- Introduction
- Scripts
- hisatgenotype.py – Analysis of a whole human genome
- hisatgenotype_locus.py – Analysis of a specific gene, genomic region, or gene family
- hisatgenotype_build_genome.py – Building a genotype genome
- hisatgenotype_extract_vars.py – Extraction of variants, haplotypes, etc.
- hisatgenotype_extract_reads.py – Extraction of reads that belong to genomic regions of interest
- hisatgenotype_locus_samples.py – Analysis of many samples
Introduction
This is the old manual for versions earlier than 1.1. Please use this information for those versions only.
Scripts
hisatgenotype.py – Analysis of a whole human genome
The hisatgenotype.py python script will analyze a whole human genome using whole genome sequencing reads. It will align reads to genotype genome, extract reads belonging to each locus of interest, and perform typing and assembly.

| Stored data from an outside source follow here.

(* ===== verification/Main.v ===== *)
(** * The process (cmd/main.go)

    Flags, the options that they turn into, and the sequence of what is set up.  The
    process ends with an exit code. *)

From S2P Require Import Prelude GoBase Strings GoLib Effects Startup.
From Stdlib Require Import Ascii.

Open Scope Z_scope.

(** ** Flags *)

Record Flags := MkFlags {
  flMetricsAddr : string;
  flProbeAddr : string;
  flLeaderElection : bool;
  flSecureMetrics : bool;
  flWebhookCertPath : string;
  flWebhookCertName : string;
  flWebhookCertKey : string;
  flMetricsCertPath : string;
  flMetricsCertName : string;
  flMetricsCertKey : string;
  flHTTP2 : bool;
  flWebuiAddr : string;
  flWebuiNamespace : string;
  flWebuiEnabled : bool;
  flManageCRDs : bool;
  flWebhooks : bool;
  flLogLevel : string;
  flLogFormat : string
}.
#[export] Instance eta_Flags : Eta Flags := fun r =>
  MkFlags (flMetricsAddr r) (flProbeAddr r) (flLeaderElection r) (flSecureMetrics r) (flWebhookCertPath r) (flWebhookCertName r)
    (flWebhookCertKey r) (flMetricsCertPath r) (flMetricsCertName r) (flMetricsCertKey r) (flHTTP2 r) (flWebuiAddr r)
    (flWebuiNamespace r) (flWebuiEnabled r) (flManageCRDs r) (flWebhooks r) (flLogLevel r) (flLogFormat r).

Definition defaultFlags : Flags :=
  MkFlags "0" ":8081" false true "" "tls.crt" "tls.key" "" "tls.crt" "tls.key" false ":8082" "" true true false "info" "json".

Inductive flagValue :=
  | StringVar (set : string -> Flags -> Flags)
  | BoolVar (set : bool -> Flags -> Flags).

Definition flagTable : list (string * flagValue) :=
  [("metrics-bind-address", StringVar (fun v fl => fl <| flMetricsAddr := v |>));
   ("health-probe-bind-address", StringVar (fun v fl => fl <| flProbeAddr := v |>));
   ("leader-elect", BoolVar (fun v fl => fl <| flLeaderElection := v |>));
   ("metrics-secure", BoolVar (fun v fl => fl <| flSecureMetrics := v |>));
   ("webhook-cert-path", StringVar (fun v fl => fl <| flWebhookCertPath := v |>));
   ("webhook-cert-name", StringVar (fun v fl => fl <| flWebhookCertName := v |>));
   ("webhook-cert-key", StringVar (fun v fl => fl <| flWebhookCertKey := v |>));
   ("metrics-cert-path", StringVar (fun v fl => fl <| flMetricsCertPath := v |>));
   ("metrics-cert-name", StringVar (fun v fl => fl <| flMetricsCertName := v |>));
   ("metrics-cert-key", StringVar (fun v fl => fl <| flMetricsCertKey := v |>));
   ("enable-http2", BoolVar (fun v fl => fl <| flHTTP2 := v |>));
   ("webui-bind-address", StringVar (fun v fl => fl <| flWebuiAddr := v |>));
   ("webui-namespace", StringVar (fun v fl => fl <| flWebuiNamespace := v |>));
   ("webui-enabled", BoolVar (fun v fl => fl <| flWebuiEnabled := v |>));
   ("manage-crds", BoolVar (fun v fl => fl <| flManageCRDs := v |>));
   ("enable-webhooks", BoolVar (fun v fl => fl <| flWebhooks := v |>));
   ("log-level", StringVar (fun v fl => fl <| flLogLevel := v |>));
   ("log-format", StringVar (fun v fl => fl <| flLogFormat := v |>))].

(** [strconv.ParseBool] *)
Definition ParseBool (s : string) : option bool :=
  if bool_decide (s ∈ ["1"; "t"; "T"; "true"; "TRUE"; "True"]) then Some true
  else if bool_decide (s ∈ ["0"; "f"; "F"; "false"; "FALSE"; "False"]) then Some false
  else None.

(** [flag.Parse] of the package flag: the flags, or the exit code of the process
    (0 after the help, 2 after an error). *)
Inductive parsed := Parsed (fl : Flags) | Exits (code : Z).

(** The name and the value of an argument without its hyphens. *)
Definition cutFlag (s : string) : string * option string :=
  let i := IndexByte s "="%char in
  if i <? 1 then (s, None) else (str_take (Z.to_nat i) s, Some (str_drop (S (Z.to_nat i)) s)).

Definition isFlagArg (s : string) : bool := HasPrefix s "-" && (2 <=? String.length s)%nat.

Section parse.
(** The flags that libraries register for themselves, which take a value
    (controller-runtime: kubeconfig). *)
Context (libraryFlags : list string).

Definition Lookup (name : string) : option flagValue :=
  if bool_decide (name ∈ libraryFlags) then Some (StringVar (fun _ fl => fl))
  else snd <$> List.find (fun e => (e.1 =? name)%string) flagTable.

Fixpoint ParseArgs (args : list string) (fl : Flags) : parsed :=
  match args with
  | [] => Parsed fl
  | s :: args =>
      if negb (isFlagArg s) || (s =? "--")%string then Parsed fl
      else
        let s := if HasPrefix s "--" then str_drop 2 s else str_drop 1 s in
        if HasPrefix s "-" || HasPrefix s "=" then Exits 2
        else
          let '(name, value) := cutFlag s in
          match Lookup name with
          | None => Exits (if (name =? "help")%string || (name =? "h")%string then 0 else 2)
          | Some (BoolVar set) =>
              match value with
              | None => ParseArgs args (set true fl)
              | Some v => match ParseBool v with Some b => ParseArgs args (set b fl) | None => Exits 2 end
              end
          | Some (StringVar set) =>
              match value, args with
              | Some v, _ => ParseArgs args (set v fl)
              | None, v :: args => ParseArgs args (set v fl)
              | None, [] => Exits 2
              end
          end
  end.
End parse.

(** ** Logging *)

Inductive slogLevel := LevelDebug | LevelInfo | LevelWarn | LevelError.

(** The level, and is a warning printed? *)
Definition logLevel (s : string) : slogLevel * bool :=
  if (s =? "debug")%string then (LevelDebug, false)
  else if (s =? "info")%string then (LevelInfo, false)
  else if (s =? "warn")%string then (LevelWarn, false)
  else if (s =? "error")%string then (LevelError, false)
  else (LevelInfo, true).

Inductive slogHandler := TextHandler | JSONHandler.

Definition logFormat (s : string) : slogHandler * bool :=
  if (s =? "text")%string then (TextHandler, false)
  else if (s =? "json")%string then (JSONHandler, false)
  else (JSONHandler, true).

(** ** Options *)

(** The protocols that are offered in TLS, if they are restricted. *)
Definition nextProtos (fl : Flags) : option (list string) := if negb (flHTTP2 fl) then Some ["http/1.1"] else None.
(* ===== verification/Deletion.v ===== *)
(** * Deleting a plugin: two controllers together

    A plugin that is deleted waits, by its finalizer, until its JAR is off the servers.
    The plugin controller (file PluginCtl) keeps the list of servers in the plugin's
    status, the update controller (file Update) removes the JARs and marks the entries
    of that list.  Here their runs are put together, in any number and in any
    interleaving of their requests, over one API server. *)

From S2P Require Import Prelude GoBase Decimals Strings GoLib Api Objects Effects K8s Conditions Selector Plugins Images Backup Url Jar Window PluginCtl Update.

Open Scope Z_scope.

(** ** Entries and plugins as they are seen *)

Definition entryKey (e : DeletionProgressEntry) : key := (dpNamespace e, dpServerName e).

Definition entries (p : Plugin) : list DeletionProgressEntry := pgDeletionProgress (plgStatus p).

(** The plugin that an event answers. *)
Definition answers (x : event) (q : Plugin) : Prop :=
  match x with existT (RGetPlugin _ | RStatusPlugin _) (Ok p) => p = q | _ => False end.

(** The API server answers the plugin that was asked for. *)
Definition honest (h : list event) : Prop :=
  (forall k q, Ev (E := K8s) (RGetPlugin k) (Ok q) ∈ h -> plgKey q = k) /\
  (forall p q, Ev (E := K8s) (RStatusPlugin p) (Ok q) ∈ h -> plgKey q = plgKey p).

Lemma honest_app h t : honest (h ++ t) -> honest h.
Proof. intros [H1 H2]. split; intros; [apply H1 | apply H2]; set_solver. Qed.

(** The JAR name that a server's status records for a plugin. *)
Definition jarAt (k : key) (server : PaperMCServer) : string :=
  match List.find (fun ps => (prName (spPluginRef ps) =? k.2)%string && (prNamespace (spPluginRef ps) =? k.1)%string)
                  (stPlugins (srvStatus server)) with
  | Some ps => spInstalledJARName ps
  | None => ""
  end.

(** Why the server [s] needs no more waiting for the plugin [k], as requests showed: it
    is gone; it has no JAR of the plugin; or an entry of it that was read had been asked
    for more than ten minutes before the clock was read. *)
Definition seen (k s : key) (h : list event) : Prop :=
  (exists err, Ev (E := K8s) (RGetServer s) (Err err) ∈ h /\ IsNotFound err = true) \/
  (exists server, Ev (E := K8s) (RGetServer s) (Ok server) ∈ h /\ jarAt k server = "") \/
  (exists x q e req t, x ∈ h /\ answers x q /\ plgKey q = k /\ e ∈ entries q /\ entryKey e = s /\
     dpDeletionRequestedAt e = Some req /\ Ev (E := K8s) RNow t ∈ h /\ deletionTimeout < Sub t req).

Lemma seen_mono k s h h' : h ⊆ h' -> seen k s h -> seen k s h'.
Proof.
  intros Hs [(err & ?)|[(server & ?)|(x & q & e & req & t & ?)]];
    [left; exists err | right; left; exists server | right; right; exists x, q, e, req, t]; naive_solver.
Qed.

(** A plugin for [k] that was read has a marked entry of the server [s]. *)
Definition readMarked (k s : key) (h : list event) : Prop :=
  exists x q e, x ∈ h /\ answers x q /\ plgKey q = k /\ e ∈ entries q /\ entryKey e = s /\ dpJARDeleted e = true.

Lemma readMarked_mono k s h h' : h ⊆ h' -> readMarked k s h -> readMarked k s h'.
Proof. intros Hs (x & q & e & ?). exists x, q, e. naive_solver. Qed.

(** Every mark of a plugin that is sent has a reason. *)
Definition reasoned (R : key -> key -> list event -> Prop) (p : Plugin) (h : list event) : Prop :=
  forall e, e ∈ entries p -> dpJARDeleted e = true -> readMarked (plgKey p) (entryKey e) h \/ R (plgKey p) (entryKey e) h.

Definition sends (R : key -> key -> list event -> Prop) (h : list event) : Prop :=
  forall a p y b, h = a ++ Ev (E := K8s) (RStatusPlugin p) y :: b -> reasoned R p a.

Definition isStatusPlugin (r : kreq) : bool := match r with RStatusPlugin _ => true | _ => false end.

Definition still (h : list event) : Prop := Forall (fun e : event => isStatusPlugin (projT1 e) = false) h.

Lemma sends_nil R : sends R [].
Proof. intros [|? ?] p y b [=]. Qed.

Lemma sends_still R h t : sends R h -> still t -> sends R (h ++ t).
Proof.
  intros Hh Ht a p y b Heq. symmetry in Heq. apply app_split_elem in Heq as [(b' & -> & _)|(a' & -> & ->)]; [by eapply Hh|].
  apply Forall_app in Ht as [_ Ht]. by inversion Ht.
Qed.

Lemma sends_snoc R h p y : sends R h -> reasoned R p h -> sends R (h ++ [Ev (E := K8s) (RStatusPlugin p) y]).
Proof.
  intros Hh Hp a p' y' b Heq. symmetry in Heq. apply app_split_elem in Heq as [(b' & -> & _)|(a' & -> & Ha)]; [by eapply Hh|].
  destruct a' as [|? a']; [|injection Ha as _ Ha; by apply app_cons_not_nil in Ha].
  injection Ha as Hp' _. rewrite app_nil_r. by subst p'.
Qed.

(** ** The update controller's part *)

Section update.

Definition rmCommand (jar : string) : list string := ["rm"; "--force"; "/data/plugins/" +:+ jar; "/data/plugins/update/" +:+ jar].

(** The run for this server has taken the JAR off it, or has no name for one. *)
Definition removedBy (server : PaperMCServer) (k s : key) (h : list event) : Prop :=
  srvKey server = s /\
  exists ps, ps ∈ getPluginsToDelete server /\ (prNamespace (spPluginRef ps), prName (spPluginRef ps)) = k /\
    (spInstalledJARName ps = "" \/
     exists out, Ev (E := K8s) (RExec (srvNamespace server) (podNameOf server) containerNamePaperMC (rmCommand (spInstalledJARName ps))) (Ok out) ∈ h).
(** C5 (amended): normalization is done only by the subtitle-download
    strategy: the text returned by [parseSrtToText] contains no ['['] with a
    [']'] after it, uses no whitespace character other than the plain space,
    and neither starts nor ends with whitespace.  The captions strategy
    forwards its space-joined segment text to the model unnormalized (only
    the length cap applies), and so do the two AssemblyAI paths: the
    ["audio-transcription"] fallback of [/api/analyze] and the
    ["audio-upload"] route forward AssemblyAI's transcript text as
    returned, with only the length cap applied. *)
Theorem normalization_subtitle_path_only :
  (forall srt : string,
     no_bracket_pair (parseSrtToText srt) = true
     /\ all_chars space_only (parseSrtToText srt) = true
     /\ starts_with_ws (parseSrtToText srt) = false
     /\ ends_with_ws (parseSrtToText srt) = false)
  /\ (forall (E : env) (url vid : string) (segs : list string) (w : world),
        extractVideoId url = Some vid ->
        captions_of E vid = Ok segs ->
        is_blank (join " " segs) = false ->
        calls (snd (AnalyzeYtDlp.POST E (Some url) w)) =
          calls w ++ [CallCaptions vid; CallLLM (truncateTranscript (join " " segs))]
        /\ calls (snd (AnalyzeAssembly.POST E (Some url) w)) =
          calls w ++ [CallCaptions vid; CallLLM (truncateTranscript (join " " segs))])
  /\ (forall (E : env) (url vid text : string) (t : assembly_transcript) (w : world),
        extractVideoId url = Some vid ->
        captions_fail E vid ->
        truthy (assemblyai_key E) = true ->
        assembly_of E url = Ok t ->
        String.eqb (at_status t) "error" = false ->
        at_text t = Some text ->
        text <> EmptyString ->
        calls (snd (AnalyzeAssembly.POST E (Some url) w)) =
          calls w ++ [CallCaptions vid; CallAssembly url; CallLLM (truncateTranscript text)])
  /\ (forall (E : env) (f : TranscribeAudio.audio_file) (w : world) (url text : string)
        (t : assembly_transcript),
        truthy (assemblyai_key E) = true ->
        audio_accepted f = true ->
        upload_of E (TranscribeAudio.name f) = Ok url ->
        assembly_of E url = Ok t ->
        String.eqb (at_status t) "error" = false ->
        at_text t = Some text ->
        text <> EmptyString ->
        calls (snd (TranscribeAudio.POST E (Some f) w)) =
          calls w ++ [CallUpload (TranscribeAudio.name f); CallAssembly url;
                      CallLLM (truncateTranscript text)]).
Proof.
  split; [|split; [|split]].
  - exact parseSrtToText_normal.
  - exact captions_forwarded_raw.
  - exact assembly_transcript_forwarded_raw.
  - exact audio_transcript_forwarded_raw.
Qed.

Lemma normalization_subtitle_path_only_witness :
  extractVideoId demo_url = Some demo_id
  /\ calls (snd (AnalyzeYtDlp.POST music_env (Some demo_url) world0)) =
     calls world0 ++ [CallCaptions demo_id;
                      CallLLM (truncateTranscript (join " " ["Hello [Music] world"]))]
  /\ calls (snd (AnalyzeAssembly.POST music_assembly_env (Some demo_url) world0)) =
     calls world0 ++ [CallCaptions demo_id; CallAssembly demo_url;
                      CallLLM (truncateTranscript "Hello [Music] world")]
  /\ calls (snd (TranscribeAudio.POST music_audio_env (Some demo_audio) world0)) =
     calls world0 ++ [CallUpload "Talk.MP3"; CallAssembly "https://cdn/upload";
                      CallLLM (truncateTranscript "Hello [Music] world")].
Proof.
  split; [reflexivity|split; [|split]].
  - exact (proj1 (proj1 (proj2 normalization_subtitle_path_only) music_env demo_url demo_id
                  ["Hello [Music] world"] world0 eq_refl eq_refl eq_refl)).
  - exact (proj1 (proj2 (proj2 normalization_subtitle_path_only)) music_assembly_env
             demo_url demo_id "Hello [Music] world" _ world0 eq_refl I eq_refl eq_refl
             eq_refl eq_refl ltac:(discriminate)).
  - exact (proj2 (proj2 (proj2 normalization_subtitle_path_only)) music_audio_env demo_audio
             world0 "https://cdn/upload" "Hello [Music] world" _ eq_refl
             ltac:(vm_compute; reflexivity) eq_refl eq_refl eq_refl eq_refl ltac:(discriminate)).
Defined.

(** counterexample to C5 as stated: a captions success forwards
    ["Hello [Music] world"] to the model with the annotation in place *)
Lemma captions_not_normalized_counterexample :
  AnalyzeYtDlp.POST music_env (Some demo_url) world0 =
  (Ok (Json200 (mkAnalyzeBody demo_id 19 "captions" "analysis")),
   mkWorld [] [CallCaptions demo_id; CallLLM "Hello [Music] world"]).
Proof. vm_compute; reflexivity. Qed.

(** ** No entity decoding *)

Lemma string_app_nil_r (s : string) : (s ++ EmptyString)%string = s.
Proof. induction s as [|c s IH]; simpl; [reflexivity|now rewrite IH]. Qed.

Lemma split_nl_acc_no_nl (cur s : string) :
  all_chars (fun c => negb (Ascii.eqb c "010"%char)) s = true ->
  split_nl_acc cur s = [(cur ++ s)%string].
Proof.
  revert cur; induction s as [|c r IH]; intros cur H; simpl in *.
  - now rewrite string_app_nil_r.
  - apply andb_prop in H as [Hc Hr].
    destruct (Ascii.eqb c "010"%char); [discriminate|].
    rewrite IH by exact Hr.
    f_equal; clear; induction cur as [|d cur IHc]; simpl; [reflexivity|now rewrite IHc].
Qed.


Lemma trim_start_no_ws (s : string) :
  all_chars (fun c => negb (is_ws c)) s = true -> trim_start s = s.
Proof.
  destruct s as [|c r]; simpl; [reflexivity|].
  intros H; apply andb_prop in H as [Hc _].
  destruct (is_ws c); [discriminate|reflexivity].
Qed.

Lemma trim_end_no_ws (s : string) :
  all_chars (fun c => negb (is_ws c)) s = true -> trim_end s = s.
Proof.
  induction s as [|c r IH]; simpl; [reflexivity|].
  intros H; apply andb_prop in H as [Hc Hr].
  rewrite (IH Hr).
  destruct r; [|reflexivity].
  destruct (is_ws c); [discriminate|reflexivity].
Qed.

Lemma collapse_ws_no_ws (b : bool) (s : string) :
  all_chars (fun c => negb (is_ws c)) s = true -> collapse_ws b s = s.
Proof.
  revert b; induction s as [|c r IH]; intros b H; simpl in *; [reflexivity|].
  apply andb_prop in H as [Hc Hr].
  destruct (is_ws c); [discriminate|].
  now rewrite IH.
Qed.
(** The longest-match loop: what it returns is the longest window of at
    most [len] characters at [i] that is an operator. *)
Lemma matchOperator_Some (i : nat) : forall len s,
  matchOperator code i len = Some s ->
  1 <= String.length s <= len
  /\ i + String.length s <= n
  /\ s = String.substring i (String.length s) code
  /\ isOperatorString s = true
  /\ (forall m, String.length s < m <= len -> i + m <= n ->
        isOperatorString (String.substring i m code) = false).
Proof.
  induction len as [|len IH]; intros s H; [discriminate|].
  cbn [matchOperator] in H. rewrite opWindow_spec in H.
  destruct (windowOk code i (S len)) eqn:W.
  - pose proof W as W'. unfold windowOk in W'. fold n in W'. bool_prop.
    assert (L : String.length (String.substring i (S len) code) = S len)
      by (apply length_substring; assumption).
    case_if.
    + inv H. bool_prop. rewrite L.
      repeat split; try lia; try assumption.
    + apply IH in H. destruct H as (A & B & C & D & E).
      repeat split; try lia; try assumption.
      intros m Hm Fm. destruct (Nat.eq_dec m (S len)) as [->|].
      * apply andb_false_iff in Heqb. destruct Heqb as [X|X]; [|exact X].
        apply negb_false_iff, empty_length in X. lia.
      * apply E; lia.
  - simpl in H. apply IH in H. destruct H as (A & B & C & D & E).
    repeat split; try lia; try assumption.
    intros m Hm Fm. destruct (Nat.eq_dec m (S len)) as [->|].
    + apply not_windowOk_not_operator; assumption.
    + apply E; lia.
Qed.
Lemma owned_park_other k w :
  isStopCont (Some k) = false -> isStartCont (Some k) = false ->
  owned w -> owned (park k w).
Proof.
  intros Hstop Hstart (HA & HB & HC & HD & HE). unfold owned. cbn.
  rewrite savesInFlight_app, Hstop, <- plus_n_O.
  pose proof (noStart_park _ k Hstart HE). easy.
Qed.

Lemma owned_afterRead r size readOk e w :
  owned w -> owned (completed (sendBlob_afterRead r size readOk e w)).
Proof.
  intros H. unfold sendBlob_afterRead.
  destruct readOk; cbn [completed sendBlob_handlers].
  - apply owned_park_other; [reflexivity..|]. peel_owned. assumption.
  - do 2 peel_owned. assumption.
Qed.

Lemma owned_afterReply clk r o w :
  owned w -> owned (completed (sendBlob_afterReply clk r o w)).
Proof.
  intros H. unfold sendBlob_afterReply.
  destruct (sendBlob_body_cases clk r o w)
    as [(s & _ & ->) | (_ & [-> | (e & ->)])];
    cbn [completed sendBlob_handlers]; repeat peel_owned; assumption.
Qed.

Lemma owned_sendBlob r size w :
  owned w -> owned (sendBlobForTranscription r size w).
Proof.
  intros H. unfold sendBlobForTranscription.
  destruct (_ || _); [assumption|]. destruct (size <? 1000); [assumption|].
  apply owned_park_other; [reflexivity..|]. peel_owned. assumption.
Qed.

Lemma owned_onstop rc w : owned w -> owned (onstop rc w).
Proof.
  intros H. unfold onstop.
  destruct (rec_role rc); [peel_owned; assumption|].
  destruct (rec_chunks rc); [assumption|]. now apply owned_sendBlob.
Qed.

Arguments liveWithin : simpl never.

Lemma newTracks_isLive ks b i :
  isLive (newTracks ks b).2 i =
  if decide (i < length (tracks b))%nat then isLive b i
  else bool_decide (i < length (tracks b) + length ks)%nat.
Proof.
  unfold isLive. cbn [newTracks snd tracks upd_tracks].
  destruct (decide (i < length (tracks b))%nat) as [Hlt|Hge].
  - now rewrite lookup_app_l.
  - rewrite lookup_app_r by lia.
    change (map ?f ks) with (f <$> ks). rewrite list_lookup_fmap.
    destruct (ks !! (i - length (tracks b))%nat) as [k|] eqn:Hk; cbn.
    + apply lookup_lt_Some in Hk. symmetry. apply bool_decide_eq_true_2. lia.
    + apply lookup_ge_None in Hk. symmetry. apply bool_decide_eq_false_2. lia.
Qed.

Lemma newTracks_stream ks b i :
  i ∈ (newTracks ks b).1 <->
  (length (tracks b) <= i < length (tracks b) + length ks)%nat.
Proof. cbn. apply elem_of_seq. Qed.

Lemma quiet_liveWithin n b : quietFrom n b <-> liveWithin n [] b.
Proof.
  split.
  - intros Hq i Hi Hl. rewrite (Hq i Hi) in Hl. discriminate.
  - intros Hl i Hi. apply not_true_false_of. intros H.
    now apply Hl, not_elem_of_nil in H.
Qed.

Lemma hasKind_total b i :
  isLive b i = true -> hasKind b KAudio i = true \/ hasKind b KVideo i = true.
Proof.
  unfold isLive, hasKind. destruct (tracks b !! i) as [t|]; [|easy].
  destruct (kind t); auto.
Qed.

(** The display prompt: on failure nothing new is live; on success the
    live tracks from [n] on are the audio tracks handed back. *)
Lemma captureSystemAudio_live n o w :
  quietFrom n (dom w) ->
  refs (captureSystemAudio o w).1 = refs w /\
  match (captureSystemAudio o w).2 with
  | inl e => quietFrom n (dom (captureSystemAudio o w).1)
  | inr sys => liveWithin n sys (dom (captureSystemAudio o w).1)
  end.
Proof.
  intros Hq. unfold captureSystemAudio.
  destruct o as [ks|e]; [|easy].
  pose proof (newTracks_isLive ks (dom w)) as Hlive.
  pose proof (newTracks_stream ks (dom w)) as Hstream.
  destruct (newTracks ks (dom w)) as [ds b] eqn:Hnew. cbn [fst snd] in *.
  assert (Hin : forall i, (n <= i)%nat -> isLive b i = true -> i ∈ ds).
  { intros i Hi Hl. rewrite Hlive in Hl. apply Hstream.
    destruct (decide _) as [Hlt|Hge].
    - rewrite (Hq i Hi) in Hl. discriminate.
    - apply bool_decide_eq_true_1 in Hl. lia. }
  destruct (getAudioTracks b ds) as [|a l] eqn:Haudio; cbn [fst snd].
  - split; [reflexivity|]. intros i Hi. cbn [dom on_dom].
    rewrite stopTracks_isLive. apply not_true_false_of.
    intros [Hl Hni]%andb_true_iff. apply Hin in Hl; [|assumption].
    apply negb_true_iff, bool_decide_eq_false_1 in Hni. contradiction.
  - split; [reflexivity|]. intros i Hi. cbn [dom on_dom].
    rewrite stopTracks_isLive. intros [Hl Hni]%andb_true_iff.
    apply negb_true_iff, bool_decide_eq_false_1 in Hni.
    rewrite <- Haudio. unfold getAudioTracks, getVideoTracks in *.
    apply list_elem_of_filter. split; [|now apply Hin].
    destruct (hasKind_total b i Hl) as [Ha|Hv]; [assumption|].
    exfalso. apply Hni. apply list_elem_of_filter. split; [assumption|].
    now apply Hin.
Qed.

Lemma captureMicAudio_live n s o w :
  liveWithin n s (dom w) ->
  refs (captureMicAudio o w).1 = refs w /\
  match (captureMicAudio o w).2 with
  | inl e => liveWithin n s (dom (captureMicAudio o w).1)
  | inr mic => liveWithin n (s ++ mic) (dom (captureMicAudio o w).1)
  end.
Proof.
  intros Hs. unfold captureMicAudio.
  destruct o as [|e]; [|easy].
  pose proof (newTracks_isLive [KAudio] (dom w)) as Hlive.
  pose proof (newTracks_stream [KAudio] (dom w)) as Hstream.
  destruct (newTracks [KAudio] (dom w)) as [mic b] eqn:Hnew.
  cbn [fst snd dom on_dom refs] in *. split; [reflexivity|].
  intros i Hi Hl. rewrite Hlive in Hl. apply elem_of_app.
  destruct (decide _) as [Hlt|Hge].
  - left. now apply Hs.
  - right. apply Hstream. apply bool_decide_eq_true_1 in Hl. lia.
Qed.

Argument | Description | Default | Example |
---|---|---|---|
--base | Base file name for index, variants, haplotypes, etc. | genotype_genome | --base genotype_genome |
--region-list | Comma separated list of regions | (empty) meaning every region available | --region-list hla.A,hla.B,hla.C,codis.FGA,cyp.2D6 |
-p / --threads | Number of threads to be used | 1 | -p 4 |
-U | Single-end read file name | None | -U read.fq.gz |
-1 | Paired-end read file name 1 | None | -1 read.1.fq.gz |
-2 | Paired-end read file name 2 | None | -2 read.2.fq.gz |
-f / --fasta | Reads are provided in FASTA format | None | -f |
--alignment-file | Sorted bam alignment file converted from HISAT2’s sam alignment output | None | --alignment-file NA12878.bam |
--num-editdist | Number of maximum edit distance or mismatches allowed in the alignment, typing, and assembly of a read (not a pair) | 2 | --num-editdist 0 |
--assembly | Perform assembly of each locus of interest | disabled | --assembly |
--verbose | Provide more information | disabled | --verbose |
-h / --help | Output help message | disabled | --help |
Examples:
$ hisatgenotype.py --base genotype_genome -p 4 -1 read.1.fq.gz -2 read.2.fq.gz
$ hisatgenotype.py --verbose --base genotype_genome -p 4 --region-list hla.A -1 read.1.fq.gz -2 read.2.fq.gz
$ hisatgenotype.py --base genotype_genome --alignment-file NA12878.bam
$ hisatgenotype.py --base genotype_genome --region-list hla.A,hla.B,hla.C,hla.DQA1,hla.DQB1,hla.DRB1,codis,cyp.2D6 --alignment-file NA12878.bam
hisatgenotype_locus.py – Analysis of a specific gene, genomic region, or gene family
The hisatgenotype_locus.py python script will analyze a particular locus or a set of genes or genomic regions using extracted reads. As the name of the script (locus) implies, it will align reads to a part of genotype genome and perform typing and assembly.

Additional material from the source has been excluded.